*Task to carry out:* In the entries below, find the line with "exists b', tr." and the line with "simpl in Hm;". Reproduce those two lines and every line between them exactly, and nothing more.

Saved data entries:
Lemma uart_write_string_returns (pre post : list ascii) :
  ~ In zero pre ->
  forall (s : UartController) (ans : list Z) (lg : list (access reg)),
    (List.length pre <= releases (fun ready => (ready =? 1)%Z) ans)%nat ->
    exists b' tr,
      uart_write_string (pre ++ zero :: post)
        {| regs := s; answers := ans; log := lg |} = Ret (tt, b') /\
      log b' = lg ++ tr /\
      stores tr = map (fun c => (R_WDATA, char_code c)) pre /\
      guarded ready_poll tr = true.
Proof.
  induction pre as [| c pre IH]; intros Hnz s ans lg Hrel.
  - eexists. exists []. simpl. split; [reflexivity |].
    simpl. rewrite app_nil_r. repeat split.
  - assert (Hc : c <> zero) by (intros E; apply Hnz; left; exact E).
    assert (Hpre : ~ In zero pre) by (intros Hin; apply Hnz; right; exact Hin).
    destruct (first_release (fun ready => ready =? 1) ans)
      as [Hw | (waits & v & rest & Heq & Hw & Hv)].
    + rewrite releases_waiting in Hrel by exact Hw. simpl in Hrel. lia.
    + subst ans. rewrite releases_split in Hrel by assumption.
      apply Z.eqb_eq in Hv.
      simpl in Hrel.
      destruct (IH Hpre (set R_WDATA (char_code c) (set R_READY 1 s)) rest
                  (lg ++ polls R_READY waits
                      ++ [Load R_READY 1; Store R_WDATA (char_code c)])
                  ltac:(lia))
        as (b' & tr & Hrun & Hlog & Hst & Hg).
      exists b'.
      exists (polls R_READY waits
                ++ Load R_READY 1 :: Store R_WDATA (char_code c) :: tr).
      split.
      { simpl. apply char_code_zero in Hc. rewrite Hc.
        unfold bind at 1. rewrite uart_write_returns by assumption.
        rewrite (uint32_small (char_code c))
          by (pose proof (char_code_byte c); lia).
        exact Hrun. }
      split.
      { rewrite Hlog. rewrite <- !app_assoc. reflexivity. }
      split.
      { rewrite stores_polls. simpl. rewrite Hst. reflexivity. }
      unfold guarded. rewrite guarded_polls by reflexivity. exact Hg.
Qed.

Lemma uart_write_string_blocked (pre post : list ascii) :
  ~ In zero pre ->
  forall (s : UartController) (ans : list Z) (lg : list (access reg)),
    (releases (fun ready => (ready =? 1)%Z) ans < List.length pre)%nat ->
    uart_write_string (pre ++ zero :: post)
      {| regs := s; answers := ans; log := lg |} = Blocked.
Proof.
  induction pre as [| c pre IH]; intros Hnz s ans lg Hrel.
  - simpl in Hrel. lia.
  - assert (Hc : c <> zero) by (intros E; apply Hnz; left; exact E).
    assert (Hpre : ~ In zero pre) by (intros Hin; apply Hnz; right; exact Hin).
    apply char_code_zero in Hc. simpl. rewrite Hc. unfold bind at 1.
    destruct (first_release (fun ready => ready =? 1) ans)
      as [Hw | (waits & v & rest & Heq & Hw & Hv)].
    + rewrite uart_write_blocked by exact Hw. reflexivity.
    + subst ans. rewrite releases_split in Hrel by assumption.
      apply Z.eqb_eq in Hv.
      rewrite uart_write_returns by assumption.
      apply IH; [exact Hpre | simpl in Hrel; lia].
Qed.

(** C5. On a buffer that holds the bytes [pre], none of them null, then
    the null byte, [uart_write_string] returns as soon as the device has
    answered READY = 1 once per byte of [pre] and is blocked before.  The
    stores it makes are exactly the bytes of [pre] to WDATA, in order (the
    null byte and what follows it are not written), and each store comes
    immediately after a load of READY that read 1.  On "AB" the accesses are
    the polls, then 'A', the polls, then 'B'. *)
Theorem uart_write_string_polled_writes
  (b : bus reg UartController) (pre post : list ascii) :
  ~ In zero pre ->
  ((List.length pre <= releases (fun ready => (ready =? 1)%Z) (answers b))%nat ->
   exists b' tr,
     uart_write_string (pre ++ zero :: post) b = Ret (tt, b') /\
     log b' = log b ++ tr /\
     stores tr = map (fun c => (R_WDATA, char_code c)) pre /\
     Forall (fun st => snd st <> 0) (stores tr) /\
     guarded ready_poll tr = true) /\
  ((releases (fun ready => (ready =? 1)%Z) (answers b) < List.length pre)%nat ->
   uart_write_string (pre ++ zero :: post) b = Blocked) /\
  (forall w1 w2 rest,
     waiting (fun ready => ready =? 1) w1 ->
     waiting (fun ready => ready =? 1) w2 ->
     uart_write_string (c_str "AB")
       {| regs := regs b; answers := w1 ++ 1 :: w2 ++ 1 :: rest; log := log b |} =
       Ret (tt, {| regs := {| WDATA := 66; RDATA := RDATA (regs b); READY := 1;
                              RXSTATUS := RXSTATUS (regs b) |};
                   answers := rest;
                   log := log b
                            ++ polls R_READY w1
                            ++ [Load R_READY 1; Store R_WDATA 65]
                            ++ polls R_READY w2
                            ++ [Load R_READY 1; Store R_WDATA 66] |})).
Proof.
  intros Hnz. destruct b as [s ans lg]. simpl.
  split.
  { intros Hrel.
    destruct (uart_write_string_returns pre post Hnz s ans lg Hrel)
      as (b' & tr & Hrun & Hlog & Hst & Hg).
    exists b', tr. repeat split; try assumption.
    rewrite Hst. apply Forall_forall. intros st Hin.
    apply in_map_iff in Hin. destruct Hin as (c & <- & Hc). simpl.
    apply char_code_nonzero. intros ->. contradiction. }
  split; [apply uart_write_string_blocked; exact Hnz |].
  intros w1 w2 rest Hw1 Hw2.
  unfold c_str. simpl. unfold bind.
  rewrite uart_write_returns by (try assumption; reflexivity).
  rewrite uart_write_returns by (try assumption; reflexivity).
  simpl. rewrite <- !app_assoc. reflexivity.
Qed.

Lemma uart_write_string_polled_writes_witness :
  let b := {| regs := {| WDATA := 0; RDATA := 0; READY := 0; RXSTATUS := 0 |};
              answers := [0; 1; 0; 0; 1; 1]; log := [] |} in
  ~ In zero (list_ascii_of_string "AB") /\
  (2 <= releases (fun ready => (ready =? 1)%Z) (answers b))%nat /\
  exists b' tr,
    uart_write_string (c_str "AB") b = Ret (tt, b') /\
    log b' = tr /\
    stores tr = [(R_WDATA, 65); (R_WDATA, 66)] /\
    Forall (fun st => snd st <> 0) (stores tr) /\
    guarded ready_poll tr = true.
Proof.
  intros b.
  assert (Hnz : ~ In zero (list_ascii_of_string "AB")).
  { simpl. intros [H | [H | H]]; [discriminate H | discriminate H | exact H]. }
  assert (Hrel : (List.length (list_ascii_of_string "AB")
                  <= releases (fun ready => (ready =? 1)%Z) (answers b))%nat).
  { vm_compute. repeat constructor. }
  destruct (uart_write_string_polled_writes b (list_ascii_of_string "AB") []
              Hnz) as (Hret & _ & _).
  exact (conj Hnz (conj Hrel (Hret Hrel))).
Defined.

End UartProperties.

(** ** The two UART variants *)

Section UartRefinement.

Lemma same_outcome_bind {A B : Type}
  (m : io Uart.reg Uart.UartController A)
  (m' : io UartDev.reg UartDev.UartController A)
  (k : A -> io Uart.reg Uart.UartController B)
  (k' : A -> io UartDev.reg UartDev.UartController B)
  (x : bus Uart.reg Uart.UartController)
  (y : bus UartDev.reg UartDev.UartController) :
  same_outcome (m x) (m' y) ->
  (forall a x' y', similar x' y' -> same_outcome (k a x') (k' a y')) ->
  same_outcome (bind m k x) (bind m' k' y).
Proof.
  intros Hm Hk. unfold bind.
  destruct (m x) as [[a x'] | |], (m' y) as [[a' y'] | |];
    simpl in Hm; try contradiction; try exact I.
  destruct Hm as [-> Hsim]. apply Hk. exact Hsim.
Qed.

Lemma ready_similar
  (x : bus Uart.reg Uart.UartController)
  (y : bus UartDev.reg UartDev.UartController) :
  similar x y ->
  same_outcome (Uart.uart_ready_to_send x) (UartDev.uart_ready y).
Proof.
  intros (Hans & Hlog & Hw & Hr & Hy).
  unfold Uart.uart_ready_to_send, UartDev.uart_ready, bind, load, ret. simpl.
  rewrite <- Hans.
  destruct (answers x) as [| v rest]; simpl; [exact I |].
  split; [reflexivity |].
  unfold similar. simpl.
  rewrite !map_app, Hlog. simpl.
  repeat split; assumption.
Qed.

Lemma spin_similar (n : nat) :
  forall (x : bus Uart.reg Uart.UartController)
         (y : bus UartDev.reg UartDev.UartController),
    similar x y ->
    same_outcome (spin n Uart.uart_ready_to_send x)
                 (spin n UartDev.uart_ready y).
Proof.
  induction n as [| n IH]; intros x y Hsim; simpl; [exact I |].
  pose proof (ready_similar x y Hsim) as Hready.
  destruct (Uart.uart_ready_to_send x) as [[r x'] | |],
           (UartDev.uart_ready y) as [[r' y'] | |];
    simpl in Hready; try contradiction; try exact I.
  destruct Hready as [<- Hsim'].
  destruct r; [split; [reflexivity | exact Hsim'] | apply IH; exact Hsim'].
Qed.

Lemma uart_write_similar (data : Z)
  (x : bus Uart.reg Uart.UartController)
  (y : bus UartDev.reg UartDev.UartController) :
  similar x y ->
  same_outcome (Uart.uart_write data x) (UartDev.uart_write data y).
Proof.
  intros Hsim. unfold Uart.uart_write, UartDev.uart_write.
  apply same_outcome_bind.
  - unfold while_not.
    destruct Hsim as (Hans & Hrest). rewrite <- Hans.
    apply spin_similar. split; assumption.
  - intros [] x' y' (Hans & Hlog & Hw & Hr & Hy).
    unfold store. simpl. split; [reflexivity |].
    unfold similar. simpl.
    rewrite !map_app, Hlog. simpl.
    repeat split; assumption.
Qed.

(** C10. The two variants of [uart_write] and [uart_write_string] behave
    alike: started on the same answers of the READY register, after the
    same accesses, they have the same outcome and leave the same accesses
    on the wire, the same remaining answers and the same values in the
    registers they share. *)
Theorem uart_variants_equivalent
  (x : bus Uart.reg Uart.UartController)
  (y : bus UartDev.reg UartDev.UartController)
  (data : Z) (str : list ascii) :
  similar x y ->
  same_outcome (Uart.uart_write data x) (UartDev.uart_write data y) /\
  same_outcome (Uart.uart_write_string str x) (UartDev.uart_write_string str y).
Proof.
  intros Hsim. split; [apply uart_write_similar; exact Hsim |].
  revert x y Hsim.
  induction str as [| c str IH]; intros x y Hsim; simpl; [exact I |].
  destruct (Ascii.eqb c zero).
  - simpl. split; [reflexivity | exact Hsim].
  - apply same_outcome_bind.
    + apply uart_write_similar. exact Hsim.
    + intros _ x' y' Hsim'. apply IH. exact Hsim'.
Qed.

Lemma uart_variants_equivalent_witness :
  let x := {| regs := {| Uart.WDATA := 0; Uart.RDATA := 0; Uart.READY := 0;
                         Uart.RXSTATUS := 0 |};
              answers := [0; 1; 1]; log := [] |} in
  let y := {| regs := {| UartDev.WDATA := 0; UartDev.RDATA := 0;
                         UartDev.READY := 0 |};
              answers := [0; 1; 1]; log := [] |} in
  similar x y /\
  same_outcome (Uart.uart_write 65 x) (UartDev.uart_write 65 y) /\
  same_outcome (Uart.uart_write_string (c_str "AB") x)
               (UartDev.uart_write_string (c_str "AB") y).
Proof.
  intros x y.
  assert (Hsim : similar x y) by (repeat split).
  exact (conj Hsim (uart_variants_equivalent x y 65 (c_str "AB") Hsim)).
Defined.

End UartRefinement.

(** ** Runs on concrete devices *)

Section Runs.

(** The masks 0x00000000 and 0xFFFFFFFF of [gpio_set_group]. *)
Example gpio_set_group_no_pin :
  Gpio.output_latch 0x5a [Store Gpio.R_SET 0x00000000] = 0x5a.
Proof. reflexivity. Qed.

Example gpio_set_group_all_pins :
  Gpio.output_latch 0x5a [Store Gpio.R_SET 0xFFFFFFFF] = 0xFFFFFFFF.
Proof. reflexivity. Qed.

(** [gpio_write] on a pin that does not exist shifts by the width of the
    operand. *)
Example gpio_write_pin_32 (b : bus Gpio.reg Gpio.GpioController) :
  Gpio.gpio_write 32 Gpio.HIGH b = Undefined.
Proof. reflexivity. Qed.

*Response:*
    exists b', tr. repeat split; try assumption.
    rewrite Hst. apply Forall_forall. intros st Hin.
    apply in_map_iff in Hin. destruct Hin as (c & <- & Hc). simpl.
    apply char_code_nonzero. intros ->. contradiction. }
  split; [apply uart_write_string_blocked; exact Hnz |].
  intros w1 w2 rest Hw1 Hw2.
  unfold c_str. simpl. unfold bind.
  rewrite uart_write_returns by (try assumption; reflexivity).
  rewrite uart_write_returns by (try assumption; reflexivity).
  simpl. rewrite <- !app_assoc. reflexivity.
Qed.

Lemma uart_write_string_polled_writes_witness :
  let b := {| regs := {| WDATA := 0; RDATA := 0; READY := 0; RXSTATUS := 0 |};
              answers := [0; 1; 0; 0; 1; 1]; log := [] |} in
  ~ In zero (list_ascii_of_string "AB") /\
  (2 <= releases (fun ready => (ready =? 1)%Z) (answers b))%nat /\
  exists b' tr,
    uart_write_string (c_str "AB") b = Ret (tt, b') /\
    log b' = tr /\
    stores tr = [(R_WDATA, 65); (R_WDATA, 66)] /\
    Forall (fun st => snd st <> 0) (stores tr) /\
    guarded ready_poll tr = true.
Proof.
  intros b.
  assert (Hnz : ~ In zero (list_ascii_of_string "AB")).
  { simpl. intros [H | [H | H]]; [discriminate H | discriminate H | exact H]. }
  assert (Hrel : (List.length (list_ascii_of_string "AB")
                  <= releases (fun ready => (ready =? 1)%Z) (answers b))%nat).
  { vm_compute. repeat constructor. }
  destruct (uart_write_string_polled_writes b (list_ascii_of_string "AB") []
              Hnz) as (Hret & _ & _).
  exact (conj Hnz (conj Hrel (Hret Hrel))).
Defined.

End UartProperties.

(** ** The two UART variants *)

Section UartRefinement.

Lemma same_outcome_bind {A B : Type}
  (m : io Uart.reg Uart.UartController A)
  (m' : io UartDev.reg UartDev.UartController A)
  (k : A -> io Uart.reg Uart.UartController B)
  (k' : A -> io UartDev.reg UartDev.UartController B)
  (x : bus Uart.reg Uart.UartController)
  (y : bus UartDev.reg UartDev.UartController) :
  same_outcome (m x) (m' y) ->
  (forall a x' y', similar x' y' -> same_outcome (k a x') (k' a y')) ->
  same_outcome (bind m k x) (bind m' k' y).
Proof.
  intros Hm Hk. unfold bind.
  destruct (m x) as [[a x'] | |], (m' y) as [[a' y'] | |];
    simpl in Hm; try contradiction; try exact I.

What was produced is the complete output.